Topic: Beliefs & Opinions
Language level: Intermediate
Duration: 1 hour
· Speaking: express beliefs and personal opinions; express agreement and disagreement
· Listening: identify and understand specific details/information
Objectives: By the end of this lesson, students will be able to share personal opinions, express agreement and disagreement, ask for clarification.
· Vocabulary: opinions (asking for, supporting, stating, agreeing or disagreeing)
· Grammar: prepositions, present tense
· Pronunciation: topic-related vocabulary
Materials / Resources:
· Handouts provided by the teacher
- Ask students : Are you passionate about your beliefs?
- Explain the difference between believe and belief
- Ask students: Do you have strong opinions on things? What things do you feel strongly about?
- Elicit as many answers as possible
- Introduce the topic: Beliefs and Opinions
- Write examples on the board: stating an opinion, supporting an opinion, asking for an opinion, agreeing with an opinion, partially agreeing or disagreeing with an opinion.
- Class or group discussion
- Discuss the following questions as a class / Put students in groups, give them a handout and ask them to discuss:
- Do you ever try to impose your beliefs on others?
- Does anyone ever try to impose their beliefs onto you?
- Have you ever been afraid to share your beliefs with anyone?
- How do you feel when someone disagrees with something you believe to be true?
- Do you ever get into arguments with people who have different beliefs or opinions as you?
- Are there any politicians or famous people whose opinions you strongly disagree with?
- What is the best way to deal with different opinions in the workplace?
- Do you consider other people’s opinions before making a decision?
- At work do you ever share your opinions on controversial issues?

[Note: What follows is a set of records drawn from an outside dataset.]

Lemma write_write l name n1 n2 :
  is_Some (findEntry l name) →
  writeEntry (writeEntry l name n1) name n2 = writeEntry l name n2.
Proof.
  intros _. unfold writeEntry. destruct (nodes l !! name) eqn:E; simpl.
  - rewrite lookup_insert_eq. unfold set_nodes. simpl. by rewrite insert_insert_eq.
  - rewrite E. unfold set_inflight. simpl. by rewrite insert_insert_eq.
Qed.

Lemma release64_add64 x q : in_int64 x → 0 ≤ x → release64 (x ⊕ q) q = x.
Proof.
  intros Hx H0. unfold release64. wrap64_simpl.
  replace (x + q - q) with x by lia. rewrite wrap64_id by done.
  by destruct (Z.ltb_spec x 0); [lia|].
Qed.

Definition amounts_wf (m : gmap string Z) : Prop := map_Forall (λ _ x, 0 ≤ x ∧ in_int64 x) m.

#[global] Instance amounts_wf_dec m : Decision (amounts_wf m).
Proof. unfold amounts_wf. apply _. Defined.

Lemma amounts_wf_get m r : amounts_wf m → 0 ≤ m⟦r⟧ ∧ in_int64 (m⟦r⟧).
Proof.
  intros H. unfold getZ. destruct (m !! r) as [x|] eqn:E; [by apply (H r x)|done].
Qed.

Lemma reserve_release_equiv {O1 O2 : MapOrder} l l' name demand :
  (∀ n, findEntry l name = Some n → amounts_wf (reserved n)) →
  @Reserve O1 l name demand = (l', None) →
  ledger_equiv l (@ReleaseReservation O2 l' name demand).
Proof.
  intros Hwf. rewrite Reserve_spec. destruct (findEntry l name) as [n|] eqn:Hn; [|done].
  case_decide as Hf; [|done]. intros [= <-].
  rewrite ReleaseReservation_spec, (findEntry_write_same _ _ n _ Hn), write_write by eauto.
  eapply write_equiv; [done|]. specialize (Hwf n eq_refl).
  split_and!; [done..|]. intros k. simpl. rewrite !getZ_map_upd.
  destruct (demand !! k) as [q|]; [|done].
  destruct (amounts_wf_get _ k Hwf). by rewrite release64_add64.
Qed.

(** ** The range invariant

    All amounts lie between 0 and [amount_bound], 2^61: two exbi-units, in
    milli-bytes about two pebibytes.  The operations preserve this, so along
    any execution no int64 operation on a node's amounts wraps. *)

Definition amount_bound : Z := 2 ^ 61.

Definition amounts_bounded (m : gmap string Z) : Prop :=
  map_Forall (λ _ x, 0 ≤ x ≤ amount_bound) m.

Definition entry_bounded (n : nodeEntry) : Prop :=
  amounts_bounded (allocatable n) ∧ amounts_bounded (used n) ∧ amounts_bounded (reserved n).

Definition ledger_bounded (l : NodeLedger) : Prop :=
  ∀ infl, map_Forall (λ _ n, entry_bounded n) (side l infl).

Definition snap_bounded (s : gmap string (gmap string Z)) : Prop :=
  map_Forall (λ _ r, amounts_bounded r) s.

#[global] Instance amounts_bounded_dec m : Decision (amounts_bounded m).
Proof. unfold amounts_bounded. apply _. Defined.

Lemma amounts_bounded_get m r : amounts_bounded m → 0 ≤ m⟦r⟧ ≤ amount_bound.
Proof.
  intros H. unfold getZ. destruct (m !! r) as [x|] eqn:E; [by apply (H r x)|done].
Qed.

Lemma amounts_bounded_empty : amounts_bounded ∅.
Proof. apply map_Forall_empty. Qed.

Lemma amounts_bounded_wf m : amounts_bounded m → amounts_wf m.
Proof.
  intros H k x Hx. specialize (H k x Hx). unfold amount_bound in H. simpl in H.
  int64_lia.
Qed.

(** Within the bounds, what is available is the exact difference. *)
Lemma available_exact n r :
  entry_bounded n →
  available n r = (allocatable n)⟦r⟧ - (used n)⟦r⟧ - (reserved n)⟦r⟧.
Proof.
  intros (Ha & Hu & Hr). apply amounts_bounded_get with (r := r) in Ha, Hu, Hr.
  rewrite available_wrap. apply wrap64_id. unfold amount_bound in *. int64_lia.
Qed.

(** One operation of the ledger, with the arguments the controller gives. *)
Inductive ledger_step : NodeLedger → NodeLedger → Prop :=
  | step_AddNode O l name alloc ls ts :
      amounts_bounded alloc → ledger_step l (@AddNode O l name alloc ls ts)
  | step_AddInflightNode O l name alloc ls ts :
      amounts_bounded alloc → ledger_step l (@AddInflightNode O l name alloc ls ts)
  | step_ClearNodes l : ledger_step l (ClearNodes l)
  | step_ClearInflight l : ledger_step l (ClearInflight l)
  | step_ClearInflightByPrefix O l p : ledger_step l (@ClearInflightByPrefix O l p)
  | step_RemoveNode l name : ledger_step l (RemoveNode l name)
  | step_RemoveInflightNode l name : ledger_step l (RemoveInflightNode l name)
  | step_UpdateUsage O l name u :
      amounts_bounded u → ledger_step l (@UpdateUsage O l name u)
  | step_Reserve O l name demand :
      amounts_wf demand → ledger_step l (@Reserve O l name demand).1
  | step_ReleaseReservation O l name demand :
      amounts_wf demand → ledger_step l (@ReleaseReservation O l name demand)
  | step_RestoreReservations O l snap :
      snap_bounded snap → ledger_step l (@RestoreReservations O l snap).

Lemma bounded_insert l infl name n :
  ledger_bounded l → entry_bounded n →
  map_Forall (λ _ n, entry_bounded n) (<[name := n]> (side l infl)).
Proof. intros Hl Hn. by apply map_Forall_insert_2. Qed.

Lemma bounded_set_nodes l m :
  ledger_bounded l → map_Forall (λ _ n, entry_bounded n) m → ledger_bounded (set_nodes l m).
Proof. intros Hl Hm [|]; [apply (Hl true)|done]. Qed.

Lemma bounded_set_inflight l m :
  ledger_bounded l → map_Forall (λ _ n, entry_bounded n) m → ledger_bounded (set_inflight l m).
Proof. intros Hl Hm [|]; [done|apply (Hl false)]. Qed.

Lemma bounded_find l name n : ledger_bounded l → findEntry l name = Some n → entry_bounded n.
Proof.
  intros Hl (infl & Hn & _)%findEntry_side. by apply (Hl infl name n).
Qed.

Lemma bounded_write l name n :
  ledger_bounded l → entry_bounded n → ledger_bounded (writeEntry l name n).
Proof.
  intros Hl Hn. unfold writeEntry. destruct (nodes l !! name).
  - apply bounded_set_nodes; [done|]. by apply (bounded_insert l false).
  - apply bounded_set_inflight; [done|]. by apply (bounded_insert l true).
Qed.

Lemma bounded_reserve n demand :
  entry_bounded n → amounts_wf demand → fits n demand →
  entry_bounded (set_reserved n (map_upd add64 (reserved n) demand)).
Proof.
  intros Hn Hd Hf. pose proof Hn as (Ha & Hu & Hr). split_and!; [done..|].
  intros k x. simpl. rewrite lookup_map_upd.
  destruct (demand !! k) as [q|] eqn:Hq; [|by apply Hr]. intros [= <-].
  specialize (Hd k q Hq). specialize (Hf k q Hq). simpl in *.
  rewrite available_exact in Hf by done.
  apply amounts_bounded_get with (r := k) in Ha, Hu, Hr.
  rewrite add64_exact by (unfold amount_bound in *; int64_lia). lia.
Qed.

What type of response do you get?
- Do you always give your honest opinion or do you sometimes tell a white lie to avoid upsetting someone?
- Whose opinion do you value most?
- Pair/Group Activity
- Divide students in pairs or groups of 3, or 4 depending on the class size
- Write the following list of controversial topics on the board:
- Traditional medicine
- TV causes violence
- Life after death
- Men are smarter than women
- Alcohol should be illegal
- Dogs are the best pets
- Dreams have messages
- Drugs should be legal
- Ask students to answer the following question in their groups: Which of the following do you believe in/agree with? Why?
- Encourage students to practice stating an opinion, supporting an opinion, asking for an opinion, agreeing with an opinion, partially agreeing or disagreeing with an opinion.
- Monitor the groups and provide help when necessary.
- Go over the list of controversial topics as a class.